Moscow, May 11, 2017
Radio personality Hank Hanegraaff, known around the world as the “Bible Answer Man,” who was received into the Orthodox Church along with his wife Kathy on the feast of Palm Sunday, has announced to supporters of his ministry via a May 6th video on his “Bible Answer Man” Facebook page that he has been diagnosed with a rare form of cancer.
In a previous video on May 3 he announced that he had been diagnosed with anemia, with low blood cell and platelet counts, and that he had been to an oncologist and was awaiting the results of his bone marrow biopsy. Although the last few weeks of his life were turbulent he said, he has never been more peaceful in the entirety of his Christian life. “I just feel surrounded by the love and goodness and grace of God,” he states.
Hank Hanegraaff has served as the president and chairman of the board of the North Carolina-based Christian Research Institute (CRI) since 1989, when he also took over previous-president’s radio talk-show “The Bible Answer Man.” The show includes answering questions about matters of Christian doctrine and history and Biblical interpretation, and denominational particularities. The turbulence he speaks of no doubt comes from the fact that he has been subject to insults and attacks since his conversion became publicly-known, and his radio show has been dropped by certain Protestant networks that do not accept the Orthodox Church as Christian.
Despite these issues, he noted in the video in which he announced that he has mantle cell lymphoma, a rare but treatable cancer that will require aggressive chemotherapy, that he has been “enveloped in peace.” Despite the blow and bitter pill of his diagnosis, he maintains that “all of that becomes very contextualized when you realize that our dear Lord holds every breath and every moment of my life in His hand.”
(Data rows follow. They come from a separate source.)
Definition example_workload (id : Uuid) : WorkloadRecord :=
  {| wr_owner := lit "node"; wr_id := id; wr_labels := example_labels; wr_spec := example_spec;
     wr_desired := {| ds_state := DRunning; ds_generation := MkGeneration 1 |};
     wr_applied_generation := None; wr_observed := None; wr_resource_version := 1;
     wr_created_at_millis := 10; wr_updated_at_millis := 10 |}.

(** Three workloads, read two at a time. *)
Definition example_vmm : VmmDb :=
  foldl (λ db id, (VmmStore_insert_workload (example_workload id) db).2) empty_vmm [5; 3; 9]%N.

Section pages_witness.
Import HexUuid.

Lemma pages_cover_witness :
  all_pages 4 None 2 example_vmm = Some (Ok (example_workload <$> [3; 5; 9]%N)).
Proof.
  assert (workloads_keyed example_vmm) as Hk.
  { change (map_Forall (λ id row, wr_id (vw_record row) = id ∧ (id < 2 ^ 128)%N)
      (vd_workloads example_vmm)).
    apply (bool_decide_unpack _). vm_compute. exact I. }
  rewrite (proj1 (pages_cover 4 2 example_vmm Hk ltac:(vm_compute; lia))).
  vm_compute. reflexivity.
Defined.
End pages_witness.

Definition example_answer (status : Z) : ReplayableResponse :=
  {| rr_status := status; rr_body := [1; 2]; rr_content_type := lit "application/json";
     rr_location := None |}.

Lemma idempotency_keys_witness :
  (VmmStore_claim (lit "node") (lit "k") [1] 900 300
     (VmmStore_complete (lit "node") (lit "k") (example_answer 202)
        (VmmStore_claim (lit "node") (lit "k") [1] 100 300 empty_vmm).2).2).1
  = Ok (ClaimCompleted (example_answer 202)).
Proof.
  destruct (idempotency_keys empty_vmm (lit "node") (lit "k") [1] 100 300 (example_answer 202) [] [])
    as (_ & _ & H); [reflexivity|split; discriminate|constructor|constructor|].
  specialize (H [1] 900 300). cbn [foldl] in H. rewrite H. reflexivity.
Defined.

(** A slow request completes after its abandoned claim was taken over and answered: the stored
    response changes. *)
Example late_completion_replaces_answer :
  let db1 := (VmmStore_claim (lit "node") (lit "k") [1] 100 300 empty_vmm).2 in
  let db2 := (VmmStore_claim (lit "node") (lit "k") [1] 400 300 db1).2 in
  let db3 := (VmmStore_complete (lit "node") (lit "k") (example_answer 202) db2).2 in
  let db4 := (VmmStore_complete (lit "node") (lit "k") (example_answer 409) db3).2 in
  (VmmStore_claim (lit "node") (lit "k") [1] 400 300 db1).1 = Ok ClaimClaimed ∧
  (VmmStore_claim (lit "node") (lit "k") [1] 500 300 db3).1
    = Ok (ClaimCompleted (example_answer 202)) ∧
  (VmmStore_claim (lit "node") (lit "k") [1] 600 300 db4).1
    = Ok (ClaimCompleted (example_answer 409)).
Proof. vm_compute. done. Qed.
The video is his way of asking prayer, he states, although not necessarily for healing: “I certainly know that our Lord is fully capable of doing that. But what I want most of all is that He would be glorified through my condition—that in the midst of what I’m going through I might be able to reach out and help others in their struggles.”
“I know the finger of God is at work in my circumstance,” Hank affirms.
He thanked the thousands that had been in contact with him and who are praying for his recovery, but he reiterates that his prayer is, “commensurate with the prayer of Jesus, and John, and Paul, and James, and with the Church throughout the ages: ‘Nevertheless Lord, not my will, but Thy will be done.’”
He also read on air the morning prayer of St. Philaret of Moscow, which he described as a “poignant reflection of my innermost thoughts and feelings, and the passion of my heart:”
O Lord, I do not know what to ask of Thee. Thou alone knowest what I need. Thou lovest me more than I know how to love myself. O Father, grant Thy servant what I myself do not know how to ask. I do not dare to ask a cross of Thee, nor consolation; I only stand before Thee with my heart open; Thou seest the needs that I myself do not know. Look, and work in me according to Thy mercy; smite and heal me, cast me down and raise me up! I am reverent and silent before Thy holy will and ways that are unfathomable to me. I offer myself as a sacrifice to Thee; teach me to pray. Do Thou Thyself pray in me. Amen.
As a convert from Protestantism myself, I know that all of us converts bring in a certain amount of baggage from our old life and ways of thinking. These things can be, depending upon the person, ingrained rather deeply, and therefore we need time to develop an Orthodox pheroma.
A good spiritual father will be an immense help to our brother, Hank, as he enters into this new stage of his journey into theosis and the life of Christ/God.
Hank, we are praying for you. Lord, have mercy.